A flat gives you good even washes. Used on its side, it can give you a controlled line.
A bright is a shorter version of a flat. More punch with less pigment.

Flats and brights give you nice flat washes, but can be used to make expressive lines as well. Brights have more control and carry less paint, just as they do in oil painting. Turn them on their sides to make a controlled line. Twisting the brush while painting gives an infinite variety of shapes. So too does varying the ratio of paint and water.

You can’t do either of these things in any other medium.

Because of the way watercolor bleeds, its brushes can be used in ways not possible in any other medium–a long blend of different pigments, or by painting a shape in clear water and then dropping pigment into it.

Round brushes give more lyrical lines than flats do.

I don’t normally carry riggers with me in either watercolor or oils. (They’re meant to paint perfect lines, and my world-view apparently doesn’t have many perfect lines in it.) Most of my line work is done with rounds. They do not give as much control on long lines, but they are very expressive.

A mop brush gives a perfect wash, but it does so much more as well.

Squirrel mops are the most uniform wash brush you can use. It’s virtually impossible to make them skip, so use them where a lovely flat wash is a goal. But a good mop can also point, hold vast amounts of paint and sweep across the paper in style.

I think Guillo the dog ate my sea sponge.

Natural sea sponges are multi-purpose painting brushes. Use them to apply or remove paint. They can be as subtle or bold as you wish.

The brushes you really need

You don’t need to spend a fortune to paint.

Channel Marker, 9X12, oil on canvas, available.

OILS and ACRYLICS

Expensive brushes are not the place to throw money for the beginning oil or acrylic painter—good quality paints are far more important. Still, brushes do change how the paint sits, and you need proper tools.

For alla prima painting in oils, you want long-handled hog-bristle brushes. They are less expensive than softer hairs like sable. I like Princeton 9700 series and Robert Simmons Signet hog bristle brushes.

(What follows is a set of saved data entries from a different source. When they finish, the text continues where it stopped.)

Lemma DoChannelData_safe k c f s buf i :
  state_at k c f s -> chan_inv [] c -> 0 <= k -> payload buf -> is_word32 i ->
  wp (DoChannelData buf i) (ends f) s.
Proof.
  intros Hs Hi Hk Hb Hx. unfold DoChannelData.
  apply wp_bind, wp_word; [done..| |intros; done_ends]. intros id j1 Hid Hj1 _.
  apply wp_bind, wp_size; [done..| |intros; done_ends]. intros n j2 Hn Hj2 _.
  apply wp_bind. eapply wp_find; [done..|]. cbv iota.
  destruct (lookup_channel c id WS_CHANNEL_ID_SELF) as [l|] eqn:El; [|wp_step; done_ends].
  destruct (lookup_channel_some _ _ _ _ El) as (_&ch&Hch&_).
  apply wp_bind. eapply wp_ld; [done..|]. wp_step. wp_step; [done_ends|].
  apply wp_bind. eapply wp_put; [done..|]. intros [?|?] s1 c1 Hs1 Hi1; cbv iota; [|done_ends].
  wp_step. eapply (wp_set_chan _ _ _ _ (fun c => c <| lastRxId := id |>)); [done|]. intros s2 Hs2.
  cbv iota. wp_step. eapply ends_at; [done| |lia]. by eapply chan_inv_same.
Qed.

(** Extended data within the window goes into its buffer whole. *)
Lemma ext_channel_ok ch b n :
  channel_ok ch -> buffer_ok b -> 0 <= n <= c_windowSz ch ->
  blen (unread b) = blen (unread (extDataBuffer ch)) + n ->
  channel_ok (ch <| extDataBuffer := b |> <| c_windowSz ::= (fun w => w -w n) |>).
Proof.
  intros [Hin Hext Hw Hwp ? ? ? ?] Hb Hn Hu. pose proof (ok_word _ Hin). pose proof (ok_idx _ Hin).
  pose proof (blen_nonneg (unread (extDataBuffer ch))).
  assert (c_windowSz ch -w n = c_windowSz ch - n) as E by (apply wrap32_small; lia).
  split; cbn; rewrite ?E; try done; lia.
Qed.

Lemma wp_ext {B} k c f s l ch mem data n (g : Channels -> Channels) (e : Z) (Q : B + Z -> WOLFSSH -> Prop) :
  state_at k c f s -> chan_inv [] c -> channels c !! l = Some ch ->
  blen data = n -> n <= c_windowSz ch ->
  (forall r s' c', state_at k c' f s' -> chan_inv [] c' -> Q r s') ->
  (forall s' ch', state_at k (c <| channels ::= <[l := ch']> |>) f s' ->
     chan_inv [] (c <| channels ::= <[l := ch']> |>) ->
     wp (modify (fun s => s <| chan ::= g |>);; fail e) Q s') ->
  wp (on_ext l (AppendBuffer mem data);;
      st_channel l (fun c => c <| c_windowSz ::= (fun w => w -w n) |>);;
      modify (fun s => s <| chan ::= g |>);; fail e) Q s.
Proof.
  intros Hs Hi Hch <- Hw HE HQ. pose proof (blen_nonneg data).
  pose proof (ci_each _ _ Hi _ _ Hch) as Hok. pose proof (ch_ext _ Hok) as Hext. pose proof (ch_in _ Hok) as Hin.
  pose proof (ok_word _ Hin). pose proof (ok_idx _ Hin). pose proof (ok_length _ Hin).
  pose proof (AppendBuffer_ok mem data (extDataBuffer ch) Hext) as Ha.
  pose proof (blen_nonneg (unread (extDataBuffer ch))). pose proof (ch_window _ Hok).
  specialize (Ha ltac:(lia)).
  apply wp_bind. unfold on_ext. apply wp_bind. eapply wp_ld; [done..|]. cbv beta iota.
  destruct (AppendBuffer mem data (extDataBuffer ch)) as [r b] eqn:Eb. cbv beta iota.
  apply wp_bind. eapply (wp_set_chan _ _ _ _ (fun c => c <| channels ::= <[l := ch <| extDataBuffer := b |>]> |>));
    [done|]. intros s1 Hs1. cbv beta iota in *.
  destruct r as [[]|e'|]; [| |done].
  - destruct Ha as [Hb Hu]. unfold wp at 1. cbn [lift_res].
    apply wp_bind. eapply wp_st; [exact Hs1|apply lookup_insert_eq|]. intros s2 Hs2. cbv iota.
    rewrite channels_twice in Hs2. eapply HQ; [exact Hs2|].
    eapply chan_inv_update; [done..| |done]. apply ext_channel_ok; [done..|lia|].
    rewrite Hu, blen_app. lia.
  - destruct Ha as [-> _]. unfold wp. cbn [lift_res]. eapply HE; [exact Hs1|].
    by rewrite (channels_same c l ch (ch <| extDataBuffer := extDataBuffer ch |>) Hch ltac:(by destruct ch)).
Qed.

Lemma DoChannelExtendedData_safe k c f s buf i :
  state_at k c f s -> chan_inv [] c -> 512 <= k -> payload buf -> is_word32 i ->
  wp (DoChannelExtendedData buf i) (ends f) s.
Proof.
  intros Hs Hi Hk Hb Hx. unfold DoChannelExtendedData.
  apply wp_bind, wp_word; [done..| |intros; done_ends]. intros id j1 Hid Hj1 _.
  apply wp_bind, wp_word; [done..| |intros; done_ends]. intros ty j2 Hty Hj2 _.
  apply wp_bind, wp_size; [done..| |intros; done_ends]. intros n j3 Hn Hj3 Hle.
  apply wp_bind. eapply wp_find; [done..|]. cbv iota.
  destruct (lookup_channel c id WS_CHANNEL_ID_SELF) as [l|] eqn:El; [|wp_step; done_ends].
  destruct (lookup_channel_some _ _ _ _ El) as (Hin&ch&Hch&_).
  apply wp_bind. eapply wp_ld; [done..|]. wp_step. wp_step; [done_ends|].
  wp_step. wp_step; [done_ends|]. match goal with E : (c_windowSz ch <? n) = false |- _ => apply Z.ltb_ge in E end.
  assert (blen (slice buf j3 n) = n) as Hsl by (apply blen_slice; unfold is_word32 in *; lia).
  wp_step.
  - apply wp_bind. eapply wp_malloc; [done|]. intros mem s1 Hs1. cbv iota.
    eapply (wp_ext _ _ _ _ _ _ _ _ _ (fun c => c <| lastRxId := id |>)); [exact Hs1|done|exact Hch|exact Hsl|lia| |].
    { intros r s' c' Hs' Hi'. done_ends. }
    intros s2 ch' Hs2 Hi2. apply wp_bind.
    eapply (wp_set_chan _ _ _ _ (fun c => c <| lastRxId := id |>)); [done|]. intros s3 Hs3.
    cbv iota. wp_step. eapply ends_at; [done| |lia]. by eapply chan_inv_same.
  - apply wp_bind, wp_code. destruct Hs as [Hcs <- <-].
    destruct (ChannelCreditWindow_run wire retries k l ch n s Hcs Hk Hi Hin Hch Hn) as (Hcs'&Hi1&Hp).
    destruct (ChannelCreditWindow l n s) as [r s1] eqn:E. cbn [fst snd] in *.
    destruct Hp as (owed&lost&frame&F&Hc&_&Hr).
    assert (state_at (k - 256) (chan s1) (fwd s) s1) as Hs1
      by (split; [done..|unfold conn_only in F; by rewrite F]).
    eapply wp_run; [exact E|].
    assert (forall v, wp (modify (fun s => s <| chan; lastRxId := id |>);;
      if (v =? WS_SUCCESS) || (v =? WS_WANT_WRITE) then mret tt else fail v) (ends (fwd s)) s1) as Hend.
    { intros v. apply wp_bind. eapply (wp_set_chan _ _ _ _ (fun c => c <| lastRxId := id |>)); [done|].
      intros s2 Hs2. cbv iota.
      assert (chan_inv [] ((chan s1) <| lastRxId := id |>)) by by eapply chan_inv_same.
      wp_step; wp_step; done_ends. }
    destruct r; [apply Hend|apply Hend|done].
Qed.

Lemma DoChannelSuccess_safe k c f s buf i :
  state_at k c f s -> chan_inv [] c -> 0 <= k -> payload buf -> is_word32 i ->
  wp (DoChannelSuccess buf i) (ends f) s.
Proof.
  intros Hs Hi Hk Hb Hx. unfold DoChannelSuccess. wp_step. wp_step; [done_ends|].
  apply wp_bind, wp_word; [done..| |intros; done_ends]. intros id j1 Hid Hj1 _.
  apply wp_bind. eapply wp_find; [done..|]. cbv iota.
  destruct (lookup_channel c id WS_CHANNEL_ID_SELF) as [l|]; [|wp_step; done_ends].
  eapply wp_set; [done..|]. intros s1 Hs1. done_ends.
Qed.

Lemma DoChannelFailure_safe k c f s buf i :
  state_at k c f s -> chan_inv [] c -> 0 <= k -> payload buf -> is_word32 i ->
  wp (DoChannelFailure buf i) (ends f) s.
Proof.
  intros Hs Hi Hk Hb Hx. unfold DoChannelFailure. wp_step. wp_step; [done_ends|].
  apply wp_bind, wp_word; [done..| |intros; done_ends]. intros id j1 Hid Hj1 _.
  apply wp_bind. eapply wp_find; [done..|]. cbv iota.
  destruct (lookup_channel c id WS_CHANNEL_ID_SELF) as [l|]; wp_step; done_ends.
Qed.

(** ** Requests on a channel *)

Ltac done_at := solve [eassumption | eapply state_at_weaken; [eassumption|short]].

(** A step that leaves the channels' invariant, whatever its channels. *)
Definition stays (k : Z) (f : FwdState) {A} (r : A) (s : WOLFSSH) : Prop :=
  exists c, state_at k c f s /\ chan_inv [] c.

Lemma wp_step_stays k f s (m : M unit) :
  wp m (stays k f) s -> wp (step m) (stays k f) s.
Proof.
  intros Hm. unfold step. apply wp_bind, wp_code. eapply wp_mono; [exact Hm|].
  intros r s' Hr. apply wp_ret. exact Hr.
Qed.

Lemma wp_resize k c f s : state_at k c f s -> chan_inv [] c -> wp resize (stays k f) s.
Proof.
  intros Hs Hi. unfold resize. destruct termResizeCb as [cb|] eqn:E; [|wp_step; by exists c].
  wp_step. wp_step. apply wp_bind. eapply wp_cb; [by apply (keep_resize cb)|done|].
  intros a s1 Hs1. cbv iota. wp_step; by exists c.
Qed.

Lemma wp_terminal {B} k c f s w h wp' hp (m : M B) (Q : B + Z -> WOLFSSH -> Prop) :
  state_at k c f s -> (forall s', state_at k c f s' -> wp m Q s') ->
  wp (SetTerminalSize w h wp' hp;; m) Q s.
Proof. intros Hs HQ. apply wp_bind. eapply wp_set; [done..|]. exact HQ. Qed.

Lemma wp_parse_size buf i s Q :
  payload buf -> is_word32 i ->
  (forall d j, is_word32 j -> Q (inl (d, j)) s) -> (forall e, Q (inr e) s) -> wp (parse_size buf i) Q s.
Proof.
  intros Hb Hi HQ HE. unfold parse_size.
  apply wp_bind, wp_word; [done..| |done]. intros w j1 _ Hj1 _.
  apply wp_bind, wp_word; [done..| |done]. intros h j2 _ Hj2 _.
  apply wp_bind, wp_word; [done..| |done]. intros wp' j3 _ Hj3 _.
  apply wp_bind, wp_word; [done..| |done]. intros hp j4 _ Hj4 _. by apply wp_ret, HQ.
Qed.

(** A channel's flags may be set. *)
Lemma wp_flag k c f s l ch g Q :
  state_at k c f s -> chan_inv [] c -> channels c !! l = Some ch ->
  (channel_ok ch -> channel_ok (g ch)) -> c_channel (g ch) = c_channel ch ->
  (forall s' c', state_at k c' f s' -> chan_inv [] c' -> c' = c <| channels ::= <[l := g ch]> |> ->
     Q (inl tt) s') ->
  wp (st_channel l g) Q s.
Proof.
  intros Hs Hi Hl Hok Hid HQ. eapply wp_st; [done..|]. intros s' Hs'.
  eapply HQ; [exact Hs'|by eapply chan_inv_set|done].
Qed.

Lemma wp_attempt {A} (m : M A) Q s : wp m (fun r s' => Q (inl r) s') s -> wp (attempt m) Q s.
Proof. unfold wp, attempt. by destruct (m s) as [[a|e|] s']. Qed.

Lemma set_command_ok hc v ty ch :
  channel_ok ch -> channel_ok ((set_command hc v ch) <| sessionType := ty |>).
Proof. intros []. by destruct hc; split. Qed.

Lemma wp_settle k c f s id hc ty rej :
  state_at k c f s -> chan_inv [] c -> wp (session_settle id hc ty rej) (stays k f) s.
Proof.
  intros Hs Hi. unfold session_settle. apply wp_bind. eapply wp_find; [done..|]. cbv iota.
  destruct (lookup_channel c id WS_CHANNEL_ID_SELF) as [l|] eqn:El; [|wp_step; by exists c].
  destruct (lookup_channel_some _ _ _ _ El) as (_&ch&Hch&_). wp_step.
  - apply wp_bind. eapply (wp_flag _ _ _ _ _ _ _ _ Hs Hi Hch); [by intros []|done|].
    intros s1 c1 Hs1 Hi1 _. cbv iota. eapply wp_set; [done..|]. intros s2 Hs2. by exists c1.
  - eapply (wp_flag _ _ _ _ _ _ _ _ Hs Hi Hch); [apply set_command_ok|by destruct hc|].
    intros s1 c1 Hs1 Hi1 _. by exists c1.
Qed.

Lemma wp_session k c f s id l ch ty cb granted buf i :
  state_at k c f s -> chan_inv [] c -> channels c !! l = Some ch -> payload buf -> is_word32 i ->
  (forall g, cb = Some g -> keeps (same_net wire retries) (g l)) ->
  wp (DoChannelRequestSession id l ty cb granted buf i) (stays k f) s.
Proof.
  intros Hs Hi Hch Hb Hx Hcb. unfold DoChannelRequestSession.
  apply wp_bind. eapply wp_ld; [done..|]. cbv beta iota zeta. set (hc := negb (ty =? _)).
  apply wp_bind, wp_attempt.
  eapply (wp_mono _ (fun _ s' => state_at k c f s')).
  { wp_step; [|wp_step; done]. apply wp_bind. eapply wp_string_alloc; [done..| |done].
    intros a j s1 Hs1 _. by wp_step. }
  intros [cmd|e] s1 Hs1; [|wp_step; by exists c].
  apply wp_bind. eapply wp_ld; [done..|]. wp_step; [wp_step; by exists c|].
  apply wp_bind. eapply (wp_flag _ _ _ _ _ _ _ _ Hs1 Hi Hch); [apply set_command_ok|by destruct hc|].
  intros s2 c2 Hs2 Hi2 _. cbv iota.
  assert (forall v s3, state_at k c2 f s3 ->
    wp (session_settle id hc (sessionType ch) (truthy v);; mret (WS_SUCCESS, truthy v)) (stays k f) s3) as Hlast.
  { intros v s3 Hs3. apply wp_bind. eapply wp_mono; [by eapply wp_settle|].
    intros [[]|e] s4 Hr; [by wp_step|exact Hr]. }
  apply wp_bind. unfold session_verdict. destruct granted; [wp_step; by apply Hlast|].
  destruct cb as [g|].
  - eapply wp_cb; [by apply Hcb|done|]. intros a s3 Hs3. by apply Hlast.
  - wp_step. wp_step. wp_step. by apply Hlast.
Qed.

(** Steps of a request that only parse. *)
Ltac parses := repeat first
  [ apply wp_bind; apply (wp_parse _);
      [assumption|assumption|intros ? ? ? _; cbv iota|intros ?; cbv iota; by eexists]
  | wp_step; by eexists ].

Lemma wp_env k c f s buf i :
  state_at k c f s -> chan_inv [] c -> payload buf -> is_word32 i -> wp (env_request buf i) (stays k f) s.
Proof. intros Hs Hi Hb Hx. unfold env_request. parses. Qed.

Lemma wp_exit_signal k c f s buf i :
  state_at k c f s -> chan_inv [] c -> payload buf -> is_word32 i -> wp (exit_signal buf i) (stays k f) s.
Proof. intros Hs Hi Hb Hx. unfold exit_signal. parses. Qed.

Lemma wp_pty k c f s l ch buf i :
  state_at k c f s -> chan_inv [] c -> channels c !! l = Some ch -> payload buf -> is_word32 i ->
  wp (pty_request l buf i) (stays k f) s.
Proof.
  intros Hs Hi Hch Hb Hx. unfold pty_request.
  apply wp_bind, (wp_parse _); [done..| |intros e; by exists c]. intros term j Hj _. cbv iota.
  apply wp_bind, wp_parse_size; [done..| |intros e; by exists c]. intros [[w h] [wp' hp]] j1 Hj1. cbv iota.
  apply wp_bind. eapply wp_string_alloc; [done..| |intros e s' Hs'; by exists c].
  intros m j2 s1 Hs1 _. cbv iota. apply wp_bind. eapply wp_set; [done..|]. intros s2 Hs2. cbv iota.
  apply wp_bind. eapply (wp_flag _ _ _ _ _ _ _ _ Hs2 Hi Hch); [by intros []|done|].
  intros s3 c3 Hs3 Hi3 _. cbv iota. eapply wp_terminal; [done|]. intros s4 Hs4. by eapply wp_resize.
Qed.

Lemma wp_window_change k c f s l ch buf i :
  state_at k c f s -> chan_inv [] c -> channels c !! l = Some ch -> payload buf -> is_word32 i ->
  wp (window_change l buf i) (stays k f) s.
Proof.
  intros Hs Hi Hch Hb Hx. unfold window_change. apply wp_bind, wp_attempt, wp_parse_size; [done..| |].
  2: { intros e. wp_step. by exists c. }
  intros [[w h] [wp' hp]] j1 Hj1. cbv iota. apply wp_bind. eapply wp_ld; [done..|].
  wp_step; [wp_step; by exists c|].
  apply wp_step_stays. eapply wp_terminal; [done|].
  intros s4 Hs4. by eapply wp_resize.
Qed.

Princeton also makes synthetic brushes that are good value for money—the 6300 series. Anything softer really isn’t appropriate for alla primapainting in oils. Acrylic paints will tolerate a little more flexibility, but avoid anything labeled for both watercolor and acrylic—they’re too soft. Princeton has a good chart of fiber stiffness, here.

Home Port, oil on canvas, available.

An assortment of rounds and filberts, a few large flats and an optional fan brush should suffice. More than a handful is overkill. Most workhorse alla prima painting happens between sizes #6 and #12, with a few smaller brushes for detail work, and larger brushes for bigger canvases.

If you like painting itsy-bitsy lines, invest in a rigger and a #1 round. I get more mileage out of spalter brushes, which are large, inexpensive flats for covering lots of area fast. I also keep a few soft sable brushes for glazing and blending.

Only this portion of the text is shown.